It’s 1973. Nearly dinner time. And I’m havin’ hoops.


Series 2 of Life on Mars kicks off tonight and I’m actually quite looking forward to it. This is surprising because I hardly watch any TV (let alone get excited about it) and also because I said I wouldn’t bother with any more because they didn’t wrap it up at the end of the first series when they had the chance and I hate those TV shaggy dog stories that drag on and ultimately disappear up their own behinds. The first series was excellent. The scripts were mustard, the casting inspired and the performances and direction much better than anything else around. Besides this the early seventies were so well realised and the amount of nostalgia and loving in-jokes was perfectly balanced with the story and the issues raised. That and the soundtrack was awesome. This is promised to be the last series and so I’m going to absorb myself once more in the Manchester of 1973 and the masterly partnering of John Simm and an “…overweight, over-the-hill, nicotine-stained, borderline-alcoholic homophobe with a superiority complex and an unhealthy obsession with male bonding”.

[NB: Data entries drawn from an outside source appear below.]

Lemma exec_skip_chain args k stack cells code :
  exec args (SkipEnd k) stack (chain cells ++ code) =
  exec args (SkipEnd (length cells + k)) stack code.
Proof.
  revert k. induction cells as [|c cells IH]; intros k; [done|].
  unfold chain. cbn. fold (chain cells). rewrite IH. f_equal. f_equal. lia.
Qed.

Lemma exec_skip_ends args k stack code :
  exec args (SkipEnd k) stack (replicate k End_ ++ code) = exec args (SkipEnd 0) stack code.
Proof. induction k as [|k IH]; [done|]. cbn. apply IH. Qed.

Lemma exec_ends args k stack code :
  exec args Exec stack (replicate k End_ ++ code) = exec args Exec stack code.
Proof. induction k as [|k IH]; [done|]. cbn. apply IH. Qed.

Lemma exec_chain args p cells :
  exec args Exec [] (chain cells ++ I64Const (-1) :: replicate (length cells + p) End_ ++ [End_]) =
  Some [dispatch cells args].
Proof.
  revert p. induction cells as [|[[s i] v] cells IH]; intros p.
  - cbn [chain concat fmap list_fmap app length plus exec]. by rewrite exec_ends.
  - unfold chain. cbn [fmap list_fmap concat app cell_code exec dispatch fst snd].
    fold (chain cells). cbn [length].
    replace (Z.land (if args.1 =? s then 1 else 0) (if args.2 =? i then 1 else 0))
      with (if (args.1 =? s) && (args.2 =? i) then 1 else 0)
      by (destruct (args.1 =? s), (args.2 =? i); reflexivity).
    destruct ((args.1 =? s) && (args.2 =? i)); cbn [Z.eqb Pos.eqb exec].
    + rewrite exec_skip_chain. cbn [exec].
      replace (replicate (S (length cells) + p) End_)
        with (replicate (length cells + 0) End_ ++ replicate (S p) End_)
        by (rewrite <- replicate_add; f_equal; lia).
      rewrite <- app_assoc, exec_skip_ends. cbn [replicate app exec]. by rewrite exec_ends.
    + replace (S (length cells) + p)%nat with (length cells + S p)%nat by lia. apply IH.
Qed.

Lemma typed_chain cells blocks :
  Forall (fun c => (0 <= c.1.1 <= i32_max /\ 0 <= c.1.2 <= i32_max) /\ is_i64 c.2) cells ->
  Forall (fun b => b = ([], false)) blocks ->
  typed [] blocks (chain cells ++ I64Const (-1) :: replicate (length cells + length blocks) End_ ++ [End_])
  = true.
Proof.
  intros Hcells. revert blocks.
  induction Hcells as [|[[s i] v] cells [[Hs Hi] Hv] _ IH]; intros blocks Hb.
  - cbn [chain concat fmap list_fmap app length plus typed]. cbn [Z.leb andb].
    induction Hb as [|b blocks -> _ IHb]; [done|]. cbn. exact IHb.
  - unfold chain. cbn [fmap list_fmap concat app cell_code typed fst snd]. fold (chain cells).
    unfold is_i64 in Hv. unfold i32_max in *. cbn in Hs, Hi, Hv.
    eval_tests. cbn [andb length].
    specialize (IH (([], false) :: blocks) ltac:(by constructor)). cbn [length] in IH.
    by replace (S (length cells) + length blocks)%nat with (length cells + S (length blocks))%nat by lia.
Qed.

(** ** The cells of a candidate *)

Lemma index_of_ok values value n :
  index_of values value = Ok n <->
  n <= i32_max /\ 0 <= n /\ values !! Z.to_nat n = Some value /\
  forall m, (m < Z.to_nat n)%nat -> values !! m <> Some value.
Proof.
  unfold index_of. split.
  - destruct (list_find _ values) as [[k x]|] eqn:E; [|done].
    apply list_find_Some in E as (Hk & -> & Hfirst). destruct (_ <=? _) eqn:Hle; [|done].
    intros [= <-]. split_bools. rewrite Nat2Z.id. split_and!; try done; [lia|].
    intros m Hm Hm'. by apply (Hfirst m value).
  - intros (Hle & Hnn & Hk & Hfirst).
    assert (list_find (fun item => item = value) values = Some (Z.to_nat n, value)) as ->.
    { apply list_find_Some. split_and!; [done|done|]. intros m x Hm Hlt ->. by apply (Hfirst m). }
    rewrite Z2Nat.id by lia. by rewrite (proj2 (Z.leb_le _ _)).
Qed.

Lemma index_of_elem values value :
  vec_len values <= 64 -> value ∈ values -> exists n, index_of values value = Ok n /\ 0 <= n < 64.
Proof.
  intros Hlen Hin. unfold index_of.
  destruct (list_find _ values) as [[k x]|] eqn:E.
  - apply list_find_Some in E as (Hk & -> & _). apply lookup_lt_Some in Hk. unfold vec_len in Hlen.
    unfold i32_max. eval_tests. exists (Z.of_nat k). split; [done|lia].
  - exfalso. apply list_find_None in E. rewrite Forall_forall in E. by apply (E value).
Qed.

Lemma index_of_inj values v w n : index_of values v = Ok n -> index_of values w = Ok n -> v = w.
Proof. rewrite !index_of_ok. intros (_ & _ & Hv & _) (_ & _ & Hw & _). congruence. Qed.

(** The cell a transition compiles to. *)
Definition cell_of (g : Grammar.Grammar) (t : Transition.Transition) (cell : Z * Z * Z) : Prop :=
  exists n o, index_of (Grammar.states g) (Transition.state t) = Ok cell.1.1 /\
    index_of (Grammar.inputs g) (Transition.input t) = Ok cell.1.2 /\
    index_of (Grammar.states g) (Transition.next_state t) = Ok n /\
    index_of (Grammar.outputs g) (Transition.output t) = Ok o /\
    (0 <= n < 64 /\ 0 <= o < 64) /\ cell.2 = pack n o.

4 thoughts on “It’s 1973. Nearly dinner time. And I’m havin’ hoops.”

  1. Me and the missus have just started watching the first series. It’s generally pretty good. Occasionally bits could do with a little extra storytelling (like in episode 2 when Julie the cleaning girl turns up almost a little to conveniently in order to be shot ). Long shots and more quick “getting about” shots might have solved that problem, but with a TV budget 1970’s-ing big chunks of Manchester for 2-second shots is impractical.

    So yeah, despite the limitations it’s pretty good. I especially like when John Simm is telling a man who he presumes to be a paramedic how to look after a patient. The man waits til he’s finished and tells him “I’m just the bloody ambulance driver, mate.” I thought that was the best bit of writing in the episode.

  2. I liked the bit on the first episode where Simm asks where his mobile is and the DC asks him, “Where’s your mobile what?”